> _Work task_
Restate word for word the lines of the material below, from the line with "#[global] Instance variants_color_dec" to the line with "(t_created t_updated : Z)", both lines included, and no others.

> _Available data_

(** A request that changes the ledger reserves its identifier, and runs. *)
Lemma start_reserves `{!CryptoLaws C} operation rid raw w :
  let w' := snd (start config options clock machine operation rid raw w) in
  ledger w' <> ledger w ->
  handles operation = true /\ (operation ∉ DELIVERY_OPERATIONS) /\ intent_of rid (ledger w) = None /\
  exists i s1 x, reserveIntent rid (semantic operation raw) operation i (clock (ticks w)) (ledger w) = (Ok ir_reserved, s1) /\
    i = (if operation === "baby.release.build"%string then None
         else truthy_text (match prop "deploymentId" raw with JStr id => Some id | _ => None end)) /\
    intent_of rid s1 = Some x /\ intent_of rid (ledger w') = Some x /\
    i_status x = intent_pending /\ semanticDigest x = semantic operation raw.
Proof using.
  cbn zeta. intros Hne. destruct (intent_of rid (ledger w)) as [x|] eqn:Hx.
  { pose proof (start_known operation rid raw w x Hx) as H. destruct (start _ _ _ _ _ _ _ w) as [r w']. by destruct H. }
  unfold start in *. rewrite bindM_eq in *. unfold guardM, lift in *. destruct (handles operation); cbn [require] in *; [|done].
  destruct (bool_decide _) eqn:Hd; [done|]. bool_inv. rewrite bindM_eq in *. cbn [now] in *. rewrite bindM_eq in *.
  unfold database in *. cbn [ledger ticks] in *. set (i := if _ === _ then None else _) in *.
  destruct (reserve_new rid (semantic operation raw) operation i (clock (ticks w)) (ledger w) Hx) as [[s1 Hr]|[e Hr]];
    rewrite Hr in *; [|done].
  apply reserveIntent_reserved in Hr as Hr'. destruct Hr' as (_ & _ & _ & Hs1).
  set (x := {| i_idempotencyKey := rid |}) in Hs1.
  assert (intent_of rid s1 = Some x) as Hx1 by (rewrite Hs1; by apply find_snoc_intent).
  split_and!; [done|done|done|]. exists i, s1, x. split_and!; [done|done|done| |done|done].
  refine (does_keep rid rid x (path_of operation) {| ledger := s1; ticks := S (ticks w) |} _ _ Hx1).
  apply (mapping_does config options rid (path_of operation)
    (result ← run_operation config options clock machine operation rid raw; mret (ran result))
    ltac:(apply does_after; [apply run_operation_does|intros; apply ret_does])
    {| ledger := s1; ticks := S (ticks w) |}).
Qed.
(** * Daily aggregation and rolling correlation of the sentiment tracker

    A shallow embedding of the processor services
    ([daily_aggregator.py], [daily_correlation.py],
    [timeseries_builder.py], [sentiment_worker.py]), of the timeseries
    endpoint of [api/main.py] and of the upserts of the ingestors
    ([price_fetcher.py], [fetch_news.py]), followed by the properties
    proved about them.

    MongoDB documents are finite maps from field names to values,
    collections are lists of documents in natural order, Python
    exceptions are an error monad, and the database together with the
    wall clock is threaded through a state monad. *)

From Stdlib Require Import ZArith Floats.
From stdpp Require Import base option list list_monad strings pretty sorting gmap.

Local Open Scope Z_scope.
#[local] Set Warnings "-inexact-float,-clear-no-such-hyp".

(** ** Python runtime fragments *)
Module Py.

Inductive exn : Type :=
| NameError (name : string)
| KeyError (key : string)
| TypeError
| ValueError
| AttributeError
| ZeroDivisionError
| OverflowError
| HTTPException (status_code : Z) (detail : string).

Inductive result (A : Type) : Type :=
| Ok (a : A)
| Raise (e : exn).
Global Arguments Ok {A} a.
Global Arguments Raise {A} e.
(** The same scan on the reversed string, for the trailing space: the
    bytes of a rune are met last byte first. *)
Fixpoint trimLeftSpaceRev (s : string) : string :=
  match s with
  | String c1 s1 =>
      if isAsciiSpace c1 then trimLeftSpaceRev s1
      else match s1 with
           | String c2 s2 =>
               if space2 (nat_of_ascii c2) (nat_of_ascii c1) then trimLeftSpaceRev s2
               else match s2 with
                    | String c3 s3 =>
                        if space3 (nat_of_ascii c3) (nat_of_ascii c2) (nat_of_ascii c1)
                        then trimLeftSpaceRev s3 else s
                    | "" => s
                    end
           | "" => s
           end
  | "" => ""
  end.

Definition TrimSpace (s : string) : string :=
  String.rev (trimLeftSpaceRev (String.rev (trimLeftSpace s))).

(** Go's [<] on strings is the lexicographic order of the bytes. *)
Definition str_lt (a b : string) : bool := String.ltb a b.

(* ================================================================== *)
(** * The data model (types) *)
(* ================================================================== *)

(** ClientConfig holds the parsed configuration of the [client=] parameter. *)
Record ClientConfig := {
  RootPackage : string;
  OutputSubdir : string;
  ClientName : string;
  GoModulePath : string;
  HTTPClientPkg : string;
}.

(** HTTPInfo: the parsed google.api.http annotation. *)
Record HTTPInfo := {
  HTTP_Method : string;
  HTTP_Path : string;
  HTTP_PathParams : list string;
}.

(** Method: one RPC of a service; [HTTP] is a pointer, nil when absent. *)
Record Method := {
  Method_Name : string;
  Method_InputType : string;
  Method_OutputType : string;
  Method_HTTP : option HTTPInfo;
}.

Record Service := {
  Service_Name : string;
  Service_Package : string;
  Service_GoPackage : string;
  Service_Methods : list Method;
}.

Global Instance HTTPInfo_eq_dec : EqDecision HTTPInfo.
Proof. solve_decision. Defined.
Global Instance Method_eq_dec : EqDecision Method.
Proof. solve_decision. Defined.
Global Instance Service_eq_dec : EqDecision Service.
Proof. solve_decision. Defined.

(* ================================================================== *)
(** * The naming policy *)
(* ================================================================== *)

Definition generateInterfaceName (serviceName : string) : string :=
  serviceName.

Definition generateImplName (serviceName : string) : string :=
  serviceName ++ "Impl".
#[global] Instance has_color_dec col v : Decision (has_color col v).
Proof. unfold has_color. apply _. Defined.

(** A document satisfies [{ 'variants.color': col }]. *)
Definition variants_color (col : string) (p : Product) : Prop :=
  Exists (has_color col) (variants p).

#[global] Instance variants_color_dec col p : Decision (variants_color col p).
Proof. unfold variants_color. apply _. Defined.

(** *** The product routes *)

(** The answer of [POST /products]: the saved product, or the message of
    the error. *)
Inductive SaveBody : Type :=
  | CreatedBody (p : Product)
  | RejectedBody (error : Thrown).

Record SaveResponse : Type := mkSaveResponse {
  save_status : nat;
  save_body : SaveBody
}.

(** [POST /products], lines 51-59.  [save] inserts the document at the end
    of the store order. *)
Definition post_product (oid : ObjectId) (fresh : nat → ObjectId)
    (t_created t_updated : Z) (f : ProductFields) (c : Collection)
    : SaveResponse * Collection :=
  match new_product oid fresh t_created t_updated f with
  | inr product =>
      try_catch
        (await c' ← write c (c ++ [product]);
         Ok (mkSaveResponse 201 (CreatedBody product), c'))
        (λ error, (mkSaveResponse 400 (RejectedBody (ThrownDriver error)), c))
  | inl paths => (mkSaveResponse 400 (RejectedBody (ThrownValidation paths)), c)
  end.

(** [GET /products/category/:category], lines 72-79. *)
Definition get_products_by_category (cat : string) (c : Collection) : Response :=
  try_catch
    (await products ← find_where (has_category cat) c;
     Ok (mkResponse 200 (ProductsBody products)))
    (λ error, mkResponse 500 (ThrownBody error)).

(** [GET /products/variants/color/:color], lines 99-106. *)
Definition get_products_by_color (col : string) (c : Collection) : Response :=
  try_catch
    (await products ← find_where (variants_color col) c;
     Ok (mkResponse 200 (ProductsBody products)))
    (λ error, mkResponse 500 (ThrownBody error)).

(** [PUT /products/:id], lines 122-132, for a body of plain fields. *)
Definition put_product (fresh : nat → ObjectId) (id : string) (f : ProductFields)
    (c : Collection) : Response * Collection :=
  try_catch
    (await found ← findByIdAndUpdate id (set_fields fresh f) c;
     match found.1 with
     | None => Ok (mkResponse 404 (ErrorBody "Product not found"), found.2)
     | Some product => Ok (mkResponse 200 (ProductBody product), found.2)
     end)
    (λ error, (mkResponse 400 (ThrownBody error), c)).

(** [DELETE /products/:id], lines 172-182. *)
Definition delete_product (id : string) (c : Collection) : Response * Collection :=
  try_catch
    (await found ← findByIdAndDelete id c;
     match found.1 with
     | None => Ok (mkResponse 404 (ErrorBody "Product not found"), found.2)
     | Some product =>
         Ok (mkResponse 200 (MessageBody "Product deleted successfully"), found.2)
     end)
    (λ error, (mkResponse 500 (ThrownBody error), c)).

(** *** What the schema asks of a stored document *)

Definition present_string (x : option string) : Prop :=
  ∃ s, x = Some s ∧ s ≠ "".

Definition valid_variant (v : Variant) : Prop :=
  present_string (color v) ∧ present_string (size v) ∧
  (∃ n, stock v = Some n ∧ 0 ≤ n) ∧ present_string (sku v).

Definition valid_product (p : Product) : Prop :=
  name p ≠ "" ∧ description p ≠ "" ∧ 0 ≤ base_price p ∧
  category p ∈ categories ∧ brand p ≠ "" ∧
  Forall valid_variant (variants p).

(** What the schema asks of a request body. *)
Definition acceptable_variant (b : VariantBody) : Prop :=
  present_string (body_color b) ∧ present_string (body_size b) ∧
  (∃ n, body_stock b = Some n ∧ 0 ≤ n) ∧ present_string (body_sku b).

Definition acceptable (f : ProductFields) : Prop :=
  present_string (req_name f) ∧ present_string (req_description f) ∧
  (∃ n, req_base_price f = Some n ∧ 0 ≤ n) ∧
  (∃ s, req_category f = Some s ∧ s ∈ categories) ∧
  present_string (req_brand f) ∧
  Forall acceptable_variant (default [] (req_variants f)).

(** Product identifiers are unique in the store. *)
Definition id_unique (c : Collection) : Prop := NoDup (_id <$> c).

(** *** Bodies to run the product routes on *)

Definition no_fields : ProductFields :=
  mkProductFields None None None None None None None None None.

Definition mug_fields : ProductFields :=
  mkProductFields (Some "Mug") (Some "A mug") (Some 8) (Some "Home & Garden")
    (Some "Acme")
    (Some [mkVariantBody (Some "White") (Some "L") (Some 4) (Some "MUG-W-L") None])
    None None None.

Definition mug_id : string := "64b000000000000000000003".

Definition price_fields (n : Z) : ProductFields :=
  mkProductFields None None (Some n) None None None None None None.

End Catalog.

(** ** The smaller server (src/server.js, lines 206-382) *)

Module Minimal.

(** [VariantSchema], lines 227-231: no [_id], no [sku]. *)
Record Variant : Type := mkVariant {
  color : option string;
  size : option string;
  stock : Z
}.

(** [ProductSchema], lines 233-238, with [timestamps: true]. *)
Record Product : Type := mkProduct {
  _id : ObjectId;
  name : string;
  price : Z;
  category : string;
  variants : list Variant;
  createdAt : Z;
  updatedAt : Z
}.

Abbreviation Collection := (list Product) (only parsing).

(** An object literal of [sampleProducts]: no [_id], no timestamps. *)
Record Sample : Type := mkSample {
  sample_name : string;
  sample_price : Z;
  sample_category : string;
  sample_variants : list Variant
}.

(** [sampleProducts], lines 245-273. *)
Definition sampleProducts : list Sample :=
  [ mkSample "T-Shirt" 25 "Clothing"
      [ mkVariant (Some "Red") (Some "M") 10;
        mkVariant (Some "Blue") (Some "L") 5 ];
    mkSample "Laptop" 1200 "Electronics"
      [ mkVariant (Some "Silver") (Some "15-inch") 7;
        mkVariant (Some "Black") (Some "13-inch") 3 ];
    mkSample "Sneakers" 80 "Footwear"
      [ mkVariant (Some "White") (Some "42") 15;
        mkVariant (Some "Black") (Some "40") 8 ] ].

Definition has_id (oid : ObjectId) (p : Product) : Prop := _id p = oid.

#[global] Instance has_id_dec oid p : Decision (has_id oid p).
Proof. unfold has_id. apply _. Defined.

(** [Product.find()] *)
Definition find (c : Collection) : Result (list Product) := Ok c.

(** [Product.findById(id)] *)
Definition findById (id : string) (c : Collection) : Result (option Product) :=
  await oid ← castObjectId id;
  Ok (snd <$> list_find (has_id oid) c).

Inductive Body : Type :=
  | ErrorBody (error : string)
  | ProductsBody (ps : list Product)
  | SamplesBody (ss : list Sample)
  | VariantsBody (vs : list Variant).

Record Response : Type := mkResponse {
  status : nat;
  body : Body
}.

(** [GET /products], lines 280-287. *)
Definition get_products (c : Collection) : Response :=
  try_catch
    (await products ← find c;
     Ok (mkResponse 200
           (if bool_decide (length products ≠ 0%nat)
            then ProductsBody products
            else SamplesBody sampleProducts)))
    (λ err, mkResponse 200 (SamplesBody sampleProducts)).

(** [GET /products/:id/variants], lines 300-308. *)
Definition get_product_variants (id : string) (c : Collection) : Response :=
  try_catch
    (await product ← findById id c;
     match product with
     | None => Ok (mkResponse 404 (ErrorBody "Product not found"))
     | Some p => Ok (mkResponse 200 (VariantsBody (variants p)))
     end)
    (λ err, mkResponse 400 (ErrorBody "Invalid product ID")).


(** *** The other routes: bodies, validation, store operations *)

(** An element of [variants] in a request body. *)
Record VariantFields : Type := mkVariantFields {
  req_color : option string;
  req_size : option string;
  req_stock : option Z
}.

(** The body of [POST /products] and [PUT /products/:id]: an object of
    plain fields, the declared fields of [ProductSchema] as the client sent
    them.  A body of update operators is another update document; the one
    with [$inc] on [price] is [inc_price] below. *)
Record ProductFields : Type := mkProductFields {
  req_name : option string;
  req_price : option Z;
  req_category : option string;
  req_variants : option (list VariantFields)
}.

(** The cast to [VariantSchema]: [stock] defaults to 0. *)
Definition castVariant (b : VariantFields) : Variant :=
  {| color := req_color b;
     size := req_size b;
     stock := default 0 (req_stock b) |}.

Definition castVariants (bs : list VariantFields) : list Variant :=
  castVariant <$> bs.

(** [new Product(req.body)] and the validation of [save]; with
    [timestamps: true] both dates are the time [now] of the save. *)
Definition new_product (oid : ObjectId) (now : Z) (f : ProductFields)
    : Checked Product :=
  match
    also (required_string "name" (req_name f))
   (also (required_min0 "price" (req_price f))
         (required_string "category" (req_category f)))
  with
  | inr (n, (pr, cat)) =>
      inr {| _id := oid;
             name := n;
             price := pr;
             category := cat;
             variants := castVariants (default [] (req_variants f));
             createdAt := now;
             updatedAt := now |}
  | inl paths => inl paths
  end.

(** The validators that [runValidators: true] runs: those of the paths the
    body sets. *)
Definition update_failures (f : ProductFields) : list string :=
  when_set (required_string "name") (req_name f) ++
  when_set (required_min0 "price") (req_price f) ++
  when_set (required_string "category") (req_category f).

(** The update document of a body of plain fields: a [$set] of the fields
    the body carries and, with [timestamps: true], of [updatedAt]. *)
Definition set_fields (now : Z) (f : ProductFields) (p : Product) : Product :=
  {| _id := _id p;
     name := default (name p) (req_name f);
     price := default (price p) (req_price f);
     category := default (category p) (req_category f);
     variants := default (variants p) (castVariants <$> req_variants f);
     createdAt := createdAt p;
     updatedAt := now |}.

(** The update document of the body [{ "$inc": { "price": d } }], which
    line 324 passes on as it is: [price] moves by [d] and, with
    [timestamps: true], [updatedAt] is set.  No validator runs on [$inc]. *)
Definition inc_price (now d : Z) (p : Product) : Product :=
  {| _id := _id p;
     name := name p;
     price := price p + d;
     category := category p;
     variants := variants p;
     createdAt := createdAt p;
     updatedAt := now |}.

Definition has_category (cat : string) (p : Product) : Prop := category p = cat.

#[global] Instance has_category_dec cat p : Decision (has_category cat p).
Proof. unfold has_category. apply _. Defined.

(** [Product.find(query)] *)
Definition find_where (query : Product → Prop) `{!∀ p, Decision (query p)}
    (c : Collection) : Result (list Product) :=
  Ok (filter query c).

(** What an awaited call of a writing route resolves to or throws. *)
Definition Attempt (A : Type) : Type := (Thrown + A)%type.

Definition attempt_bind {A B} (a : Attempt A) (k : A → Attempt B) : Attempt B :=
  match a with
  | inr x => k x
  | inl error => inl error
  end.

Notation "'attempt' x ← a ; k" := (attempt_bind a (λ x, k))
  (at level 10, x name, a at level 100, k at level 200, only parsing).

Definition cast_id (id : string) : Attempt ObjectId :=
  match castObjectId id with
  | Ok oid => inr oid
  | Throw e => inl (ThrownDriver e)
  end.

Definition validated (paths : list string) : Attempt unit :=
  match paths with
  | [] => inr ()
  | _ :: _ => inl (ThrownValidation paths)
  end.

Definition attempt_catch {A} (body : Attempt A) (handler : Thrown → A) : A :=
  match body with
  | inr a => a
  | inl error => handler error
  end.

(** [Product.findByIdAndUpdate(id, update, { new: true, runValidators:
    true })]: the query is cast, the validators run, the first document
    with the identifier is updated. *)
Definition findByIdAndUpdate (id : string) (failing : list string)
    (update : Product → Product) (c : Collection)
    : Attempt (option Product * list Product) :=
  attempt oid ← cast_id id;
  attempt checked ← validated failing;
  match list_find (has_id oid) c with
  | Some (i, p) => inr (Some (update p), <[i := update p]> c)
  | None => inr (None, c)
  end.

> _Answer to this task_
#[global] Instance variants_color_dec col p : Decision (variants_color col p).
Proof. unfold variants_color. apply _. Defined.

(** *** The product routes *)

(** The answer of [POST /products]: the saved product, or the message of
    the error. *)
Inductive SaveBody : Type :=
  | CreatedBody (p : Product)
  | RejectedBody (error : Thrown).

Record SaveResponse : Type := mkSaveResponse {
  save_status : nat;
  save_body : SaveBody
}.

(** [POST /products], lines 51-59.  [save] inserts the document at the end
    of the store order. *)
Definition post_product (oid : ObjectId) (fresh : nat → ObjectId)
    (t_created t_updated : Z) (f : ProductFields) (c : Collection)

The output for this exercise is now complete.